(Stored data entries)

Lemma wp_any {S A} (m : CM S A) s : wp m (λ _ _, True) (λ _ _, True) s.
Proof using Type. unfold wp. by destruct (m s) as [[x|x] s']. Qed.

(** The arena over the pages of [a, a + n). *)
Lemma page_arena_span a n :
  0 ≤ a → 0 < n → a + n < 2 ^ 63 →
  let first := ALIGN_FLOOR a PageSize in
  let ar := MemoryArena_new first (ALIGN_FLOOR (a ⊕ n) PageSize ⊖ first ⊕ PageSize) in
  arena_span ar ∧ cursor_addr ar ≤ a ∧ a + n ≤ arena_end ar.
Proof using Type.
  intros Ha Hn Hmax first ar. unfold ar, first. rewrite (wrap_small 64 (a + n)), !ALIGN_FLOOR_page by lia.
  set (F := a / PAGE_SIZE * PAGE_SIZE). set (G := (a + n) / PAGE_SIZE * PAGE_SIZE).
  assert (HF : 0 ≤ F ≤ a) by (unfold F, PAGE_SIZE; Z.to_euclidean_division_equations; lia).
  assert (HG : F ≤ G ∧ G ≤ a + n < G + PAGE_SIZE) by (unfold F, G, PAGE_SIZE; Z.to_euclidean_division_equations; lia).
  clearbody F G. unfold PageSize, PAGE_SIZE in *.
  rewrite (wrap_small 64 (G - F)), (wrap_small 64 (G - F + 4096)) by lia.
  assert (Hend : arena_end (MemoryArena_new F (G - F + 4096)) = G + 4096).
  { unfold arena_end. simpl. rewrite wrap_small; lia. }
  split_and!; [split; rewrite Hend; simpl; lia|simpl; lia|lia].
Qed.

Lemma allocateNearBlockFromUnusedRegion_reach n pos range e s :
  0 < n → pos + range < 2 ^ 63 → 0 ≤ pos → 0 ≤ range →
  wp (allocateNearBlockFromUnusedRegion n pos range e)
    (λ r _, ∀ b, r = Some b →
      b = MemBlock_new (block_addr b) n ∧ pos ⊖ range ≤ block_addr b ∧ block_addr b + n ≤ pos + range)
    (λ _ _, True) s.
Proof using Type.
  intros Hn Hmax Hpos Hrange. unfold allocateNearBlockFromUnusedRegion.
  destruct (wrap_range 64 (pos - range)) as [Hlo _]; [lia|]. rewrite (wrap_small 64 (pos + range)) by lia.
  apply wp_bind. eapply wp_mono; [apply wp_any| |done].
  intros regions s1 _. cbv beta zeta.
  set (a := near_region_loop (pos ⊖ range) (pos + range) n regions).
  destruct (Z.eqb_spec a 0) as [|Ha]; [by wp_go|].
  destruct (near_region_loop_found (pos ⊖ range) (pos + range) n regions Hlo ltac:(lia) Hn Ha) as [F1 F2].
  fold a in F1, F2. destruct (page_arena_span a n ltac:(lia) Hn ltac:(lia)) as (Hspan & Hcur & Hroom).
  apply wp_bind. eapply wp_mono; [apply wp_any| |done].
  intros got s2 _. cbv beta. destruct (got =? 0); [by wp_go|].
  set (first := ALIGN_FLOOR a PageSize) in *. set (len := ALIGN_FLOOR (a ⊕ n) PageSize ⊖ first ⊕ PageSize) in *.
  assert (Hreg : ∃ s3, register_near_arena first len e s2 = (Ret (length (pool e s2)), s3) ∧
    pool e s3 = pool e s2 ++ [MemoryArena_new first len]).
  { unfold register_near_arena, OSMemory_SetPermission, mbind, CM_bind, get, put.
    destruct e; simpl; destruct (k_mprotect _ _ _ _) as [[r err] m]; by eexists. }
  destruct Hreg as (s3 & Hreg & Hpool). apply wp_bind. eapply wp_of_run; [exact Hreg|].
  change (if e then code_arena_alloc else data_arena_alloc) with (pool_alloc e).
  assert (Hlast : pool e s3 !! length (pool e s2) = Some (MemoryArena_new first len))
    by (rewrite Hpool; by rewrite lookup_app_r, Nat.sub_diag by lia).
  eapply wp_of_run; [exact (placeholder_block e s3 _ _ a n Hlast Hspan Hcur Hn Hroom)|].
  intros b [= <-]. done.
Qed.

(** *** The two properties *)

(** The reach of the near allocator. *)
Lemma allocateNearBlock_reach n pos range e s b s' :
  arenas_ok s → 0 < n → 0 ≤ pos → 0 ≤ range → pos + range < 2 ^ 63 →
  allocateNearBlock n pos range e s = (Ret (Some b), s') →
  b = MemBlock_new (block_addr b) n ∧ 0 ≤ block_addr b ∧ pos - range ≤ block_addr b ∧ block_addr b + n ≤ pos + range.
Proof using laws grants.
  intros Hok Hn Hpos Hrange Hmax. unfold allocateNearBlock.
  pose proof (wrap_range 64 (pos - range) ltac:(lia)) as H0.
  assert (Hlo : pos - range ≤ wrap 64 (pos - range)).
  { destruct (decide (range ≤ pos)); [by rewrite wrap_small by lia|lia]. }
  pose proof (allocateNearBlockFromDefaultAllocator_wp n pos range e s (λ _ _, True) Hok Hn) as H1.
  intros (r & s1 & Hd & H)%CM_bind_inv. apply (wp_run _ _ _ _ _ _ H1) in Hd. destruct r as [b'|].
  - unfold mret, CM_ret in H. injection H as -> <-. destruct Hd as ([Hb _] & H2 & H3).
    rewrite (wrap_small 64 (pos + range)) in H3 by lia. split; [done|lia].
  - subst. pose proof (allocateNearBlockFromUnusedRegion_reach n pos range e s Hn Hmax Hpos Hrange) as H2.
    destruct (wp_run _ _ _ _ _ _ H2 H b eq_refl) as (? & ? & ?). split; [done|lia].
Qed.

(** C8: a block from the near allocator lies within the search range around the
    position asked for. *)
Theorem near_block_in_reach n pos range e s b s' :
  arenas_ok s → 0 < n → 0 ≤ pos → 0 ≤ range → pos + range < 2 ^ 63 →
  allocateNearBlock n pos range e s = (Ret (Some b), s') →
  b = MemBlock_new (block_addr b) n ∧ pos - range ≤ block_addr b ∧ block_addr b + n ≤ pos + range.
Proof using laws grants. intros H1 H2 H3 H4 H5 H. by destruct (allocateNearBlock_reach n pos range e s b s') as (? & _ & ? & ?). Qed.
(* ===== verification/A64Asm.v ===== *)
(** * The ARM64 assembler of Dobby

    The registers and encodings of core/arch/arm64, the code buffer, the
    labels of AssemblerPseudoLabel.h and the assembler of
    core/assembler/assembler-arm64.h.  An instruction word is a number below
    [2^32], whatever the signedness of the C type that carries it; [Emit] cuts
    it to 32 bits. *)

From S2P Require Import Prelude DobbyBits.

#[local] Open Scope cint_scope.

(** ** registers-arm64.h *)

Inductive RegisterType : Set :=
  | kRegister_32 | kRegister_64 | kRegister
  | kVRegister
  | kSIMD_FP_Register_8 | kSIMD_FP_Register_16 | kSIMD_FP_Register_32
  | kSIMD_FP_Register_64 | kSIMD_FP_Register_128
  | kInvalid.

#[export] Instance RegisterType_eq_dec : EqDecision RegisterType.
Proof. solve_decision. Defined.

(** The enumerators in order, for [<] and [>]. *)
Definition RegisterType_num (t : RegisterType) : Z :=
  match t with
  | kRegister_32 => 0 | kRegister_64 => 1 | kRegister => 2
  | kVRegister => 3
  | kSIMD_FP_Register_8 => 4 | kSIMD_FP_Register_16 => 5 | kSIMD_FP_Register_32 => 6
  | kSIMD_FP_Register_64 => 7 | kSIMD_FP_Register_128 => 8
  | kInvalid => 9
  end.

Record CPURegister : Set := mkCPURegister {
  reg_code_ : Z;
  reg_size_ : Z;
  reg_type_ : RegisterType
}.

Definition Xr (code : Z) : CPURegister := mkCPURegister code 64 kRegister_64.
Definition Wr (code : Z) : CPURegister := mkCPURegister code 32 kRegister_32.
Definition Qr (code : Z) : CPURegister := mkCPURegister code 128 kSIMD_FP_Register_128.
Definition InvalidRegister : CPURegister := mkCPURegister 0 0 kInvalid.

(** Registers are compared by their number alone. *)
Definition reg_Is (r r' : CPURegister) : bool := reg_code_ r' =? reg_code_ r.
Definition Is64Bits (r : CPURegister) : bool := reg_size_ r =? 64.
Definition IsRegister (r : CPURegister) : bool :=
  RegisterType_num (reg_type_ r) <? RegisterType_num kRegister.
Definition IsVRegister (r : CPURegister) : bool :=
  RegisterType_num kVRegister <? RegisterType_num (reg_type_ r).

Definition wzr : CPURegister := Wr 31.
Definition xzr : CPURegister := Xr 31.
Definition SP : CPURegister := Xr 31.

Definition ARM64_TMP_REG_NDX_0 : Z := 17.
Definition TMP_REG_0 : CPURegister := Xr ARM64_TMP_REG_NDX_0.

(** ** constants-arm64.h *)

Inductive Shift : Set := NO_SHIFT | LSL | LSR | ASR | ROR | MSL.
Definition Shift_num (s : Shift) : Z :=
  match s with NO_SHIFT => -1 | LSL => 0 | LSR => 1 | ASR => 2 | ROR => 3 | MSL => 4 end.

Inductive Extend : Set :=
  | NO_EXTEND | UXTB | UXTH | UXTW | UXTX | SXTB | SXTH | SXTW | SXTX.

Inductive AddrMode : Set := Offset | PreIndex | PostIndex.

Definition kRdShift : Z := 0.
Definition kRnShift : Z := 5.
Definition kRmShift : Z := 16.
Definition kRtShift : Z := 0.
Definition kRt2Shift : Z := 10.

Definition ExceptionFixed : Z := 0xD4000000.
Definition BRK : Z := ExceptionFixed .| 0x00200000.

Definition UnconditionalBranchFixed : Z := 0x14000000.
Definition UnconditionalBranchFixedMask : Z := 0x7C000000.
Definition UnconditionalBranchMask : Z := 0xFC000000.
Definition B : Z := UnconditionalBranchFixed .| 0x00000000.
Definition BL : Z := UnconditionalBranchFixed .| 0x80000000.

Definition UnconditionalBranchToRegisterFixed : Z := 0xD6000000.
Definition BR : Z := UnconditionalBranchToRegisterFixed .| 0x001F0000.
Definition BLR : Z := UnconditionalBranchToRegisterFixed .| 0x003F0000.

Definition LoadRegLiteralFixed : Z := 0x18000000.
Definition LoadRegLiteralFixedMask : Z := 0x3B000000.
Definition LoadRegLiteralSub (opc V : Z) : Z :=
  LoadRegLiteralFixed .| LeftShift opc 2 30 .| LeftShift V 1 26.
Definition LDR_w_literal : Z := LoadRegLiteralSub 0 0.
Definition LDR_x_literal : Z := LoadRegLiteralSub 1 0.
Definition LDR_s_literal : Z := LoadRegLiteralSub 0 1.
Definition LDR_d_literal : Z := LoadRegLiteralSub 1 1.
Definition LDR_q_literal : Z := LoadRegLiteralSub 2 1.

Definition LoadStoreOpSub (size V opc : Z) : Z :=
  LeftShift size 2 30 .| LeftShift V 1 26 .| LeftShift opc 2 22.
Definition STR_x : Z := LoadStoreOpSub 3 0 0.
Definition LDR_x : Z := LoadStoreOpSub 3 0 1.
Definition LoadStoreUnsignedOffsetFixed : Z := 0x39000000.

Definition LoadStorePairOpSub (opc V L : Z) : Z :=
  LeftShift opc 2 30 .| LeftShift V 1 26 .| LeftShift L 1 22.
Definition STP_x : Z := LoadStorePairOpSub 2 0 0.
Definition LDP_x : Z := LoadStorePairOpSub 2 0 1.
Definition STP_q : Z := LoadStorePairOpSub 2 1 0.
Definition LDP_q : Z := LoadStorePairOpSub 2 1 1.
Definition LoadStorePairOffsetFixed : Z := 0x29000000.
Definition LoadStorePairPostIndexFixed : Z := 0x28800000.
Definition LoadStorePairPreIndexFixed : Z := 0x29800000.

Definition MoveWideImmediateFixed : Z := 0x12800000.
Definition MOVN : Z := 0x00000000.
Definition MOVZ : Z := 0x40000000.
Definition MOVK : Z := 0x60000000.

Definition AddSubImmediateFixed : Z := 0x11000000.
Definition AddSubImmediateOpSub (sf op S : Z) : Z :=
  AddSubImmediateFixed .| LeftShift sf 1 31 .| LeftShift op 1 30 .| LeftShift S 1 29.
Definition ADD_w_imm : Z := AddSubImmediateOpSub 0 0 0.
Definition SUB_w_imm : Z := AddSubImmediateOpSub 0 1 0.
Definition ADD_x_imm : Z := AddSubImmediateOpSub 1 0 0.
Definition SUB_x_imm : Z := AddSubImmediateOpSub 1 1 0.

Definition ORR : Z := 0x20000000.
Definition LogicalShiftedFixed : Z := 0x0A000000.

Definition PCRelAddressingFixed : Z := 0x10000000.
Definition PCRelAddressingFixedMask : Z := 0x1F000000.
Definition PCRelAddressingMask : Z := 0x9F000000.
Definition ADR : Z := PCRelAddressingFixed .| 0x00000000.
Definition ADRP : Z := PCRelAddressingFixed .| 0x80000000.

(** ** AssemblerPseudoLabel.h *)

Definition kLabelImm19 : Z := 0.

Record ref_label_inst_t : Set := mkRef { type_ : Z; vmaddr_ : Z; offset_ : Z }.

(** A RelocLabel: [data_] holds the [data_size_] bytes of its value. *)
Record RelocLabel : Set := mkRelocLabel {
  pos_ : Z;
  relocated_pos_ : Z;
  ref_label_insts_ : list ref_label_inst_t;
  data_ : list Z;
  data_size_ : Z
}.

(** [RelocLabel(value)] for an 8-byte value. *)
Definition RelocLabel_new (value : Z) : RelocLabel :=
  mkRelocLabel 0 0 [] (le_bytes 8 value) 8.

Definition link_to (type inst_vmaddr offset : Z) (l : RelocLabel) : RelocLabel :=
  mkRelocLabel (pos_ l) (relocated_pos_ l)
    (ref_label_insts_ l ++ [mkRef type inst_vmaddr offset]) (data_ l) (data_size_ l).
Definition bind_to (addr : Z) (l : RelocLabel) : RelocLabel :=
  mkRelocLabel (pos_ l) addr (ref_label_insts_ l) (data_ l) (data_size_ l).
Definition has_confused_instructions (l : RelocLabel) : bool :=
  negb (Z.of_nat (length (ref_label_insts_ l)) =? 0).

(** ** The assembler object

    Labels are allocated with new and held by pointer: [labels] is the heap
    they live in, a pointer is an index. *)

Record TurboAssembler : Set := mkAsm {
  buffer_ : list Z;
  realized_addr_ : Z;
  labels : list RelocLabel;
  data_labels_ : list nat
}.

Abbreviation AM := (CM TurboAssembler).

Definition asm_new (address : Z) : TurboAssembler := mkAsm [] address [] [].

Definition set_buffer (b : list Z) (a : TurboAssembler) : TurboAssembler :=
  mkAsm b (realized_addr_ a) (labels a) (data_labels_ a).
Definition set_labels (ls : list RelocLabel) (a : TurboAssembler) : TurboAssembler :=
  mkAsm (buffer_ a) (realized_addr_ a) ls (data_labels_ a).

(** *** CodeBufferBase and code_buffer_arm64.h *)

Definition GetBufferSize : AM Z := gets (λ a, Z.of_nat (length (buffer_ a))).
Definition EmitBuffer (bs : list Z) : AM unit := modify (λ a, set_buffer (buffer_ a ++ bs) a).
Definition Emit32 (data : Z) : AM unit := EmitBuffer (le_bytes 4 data).
Definition Emit64 (data : Z) : AM unit := EmitBuffer (le_bytes 8 data).

(** An access outside the vector is undefined. *)
Definition LoadInst (offset : Z) : AM Z :=
  a ← get;
  if (0 <=? offset) && (offset + 4 <=? Z.of_nat (length (buffer_ a)))
  then mret (le_num (take 4 (drop (Z.to_nat offset) (buffer_ a))))
  else fail Undefined.
Definition RewriteInst (offset instr : Z) : AM unit :=
  a ← get;
  if (0 <=? offset) && (offset + 4 <=? Z.of_nat (length (buffer_ a)))
  then
    put (set_buffer (take (Z.to_nat offset) (buffer_ a) ++ le_bytes 4 instr ++
                     drop (Z.to_nat offset + 4) (buffer_ a)) a)
  else fail Undefined.

(** *** Labels *)

Definition new_RelocLabel (value : Z) : AM nat :=
  a ← get;
  _ ← put (set_labels (labels a ++ [RelocLabel_new value]) a);
  mret (length (labels a)).

Definition AppendRelocLabel (label : nat) : AM unit :=
  modify (λ a, mkAsm (buffer_ a) (realized_addr_ a) (labels a) (data_labels_ a ++ [label])).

▸ What to do:
As listed above, the lines from the line with "Definition reg_Is (r" to the line with "Definition LDR_w_literal : Z" are to be echoed exactly, with both ends included and nothing added.

▸ Task response:
Definition reg_Is (r r' : CPURegister) : bool := reg_code_ r' =? reg_code_ r.
Definition Is64Bits (r : CPURegister) : bool := reg_size_ r =? 64.
Definition IsRegister (r : CPURegister) : bool :=
  RegisterType_num (reg_type_ r) <? RegisterType_num kRegister.
Definition IsVRegister (r : CPURegister) : bool :=
  RegisterType_num kVRegister <? RegisterType_num (reg_type_ r).

Definition wzr : CPURegister := Wr 31.
Definition xzr : CPURegister := Xr 31.
Definition SP : CPURegister := Xr 31.

Definition ARM64_TMP_REG_NDX_0 : Z := 17.
Definition TMP_REG_0 : CPURegister := Xr ARM64_TMP_REG_NDX_0.

(** ** constants-arm64.h *)

Inductive Shift : Set := NO_SHIFT | LSL | LSR | ASR | ROR | MSL.
Definition Shift_num (s : Shift) : Z :=
  match s with NO_SHIFT => -1 | LSL => 0 | LSR => 1 | ASR => 2 | ROR => 3 | MSL => 4 end.

Inductive Extend : Set :=
  | NO_EXTEND | UXTB | UXTH | UXTW | UXTX | SXTB | SXTH | SXTW | SXTX.

Inductive AddrMode : Set := Offset | PreIndex | PostIndex.

Definition kRdShift : Z := 0.
Definition kRnShift : Z := 5.
Definition kRmShift : Z := 16.
Definition kRtShift : Z := 0.
Definition kRt2Shift : Z := 10.

Definition ExceptionFixed : Z := 0xD4000000.
Definition BRK : Z := ExceptionFixed .| 0x00200000.

Definition UnconditionalBranchFixed : Z := 0x14000000.
Definition UnconditionalBranchFixedMask : Z := 0x7C000000.
Definition UnconditionalBranchMask : Z := 0xFC000000.
Definition B : Z := UnconditionalBranchFixed .| 0x00000000.
Definition BL : Z := UnconditionalBranchFixed .| 0x80000000.

Definition UnconditionalBranchToRegisterFixed : Z := 0xD6000000.
Definition BR : Z := UnconditionalBranchToRegisterFixed .| 0x001F0000.
Definition BLR : Z := UnconditionalBranchToRegisterFixed .| 0x003F0000.

Definition LoadRegLiteralFixed : Z := 0x18000000.
Definition LoadRegLiteralFixedMask : Z := 0x3B000000.
Definition LoadRegLiteralSub (opc V : Z) : Z :=
  LoadRegLiteralFixed .| LeftShift opc 2 30 .| LeftShift V 1 26.
Definition LDR_w_literal : Z := LoadRegLiteralSub 0 0.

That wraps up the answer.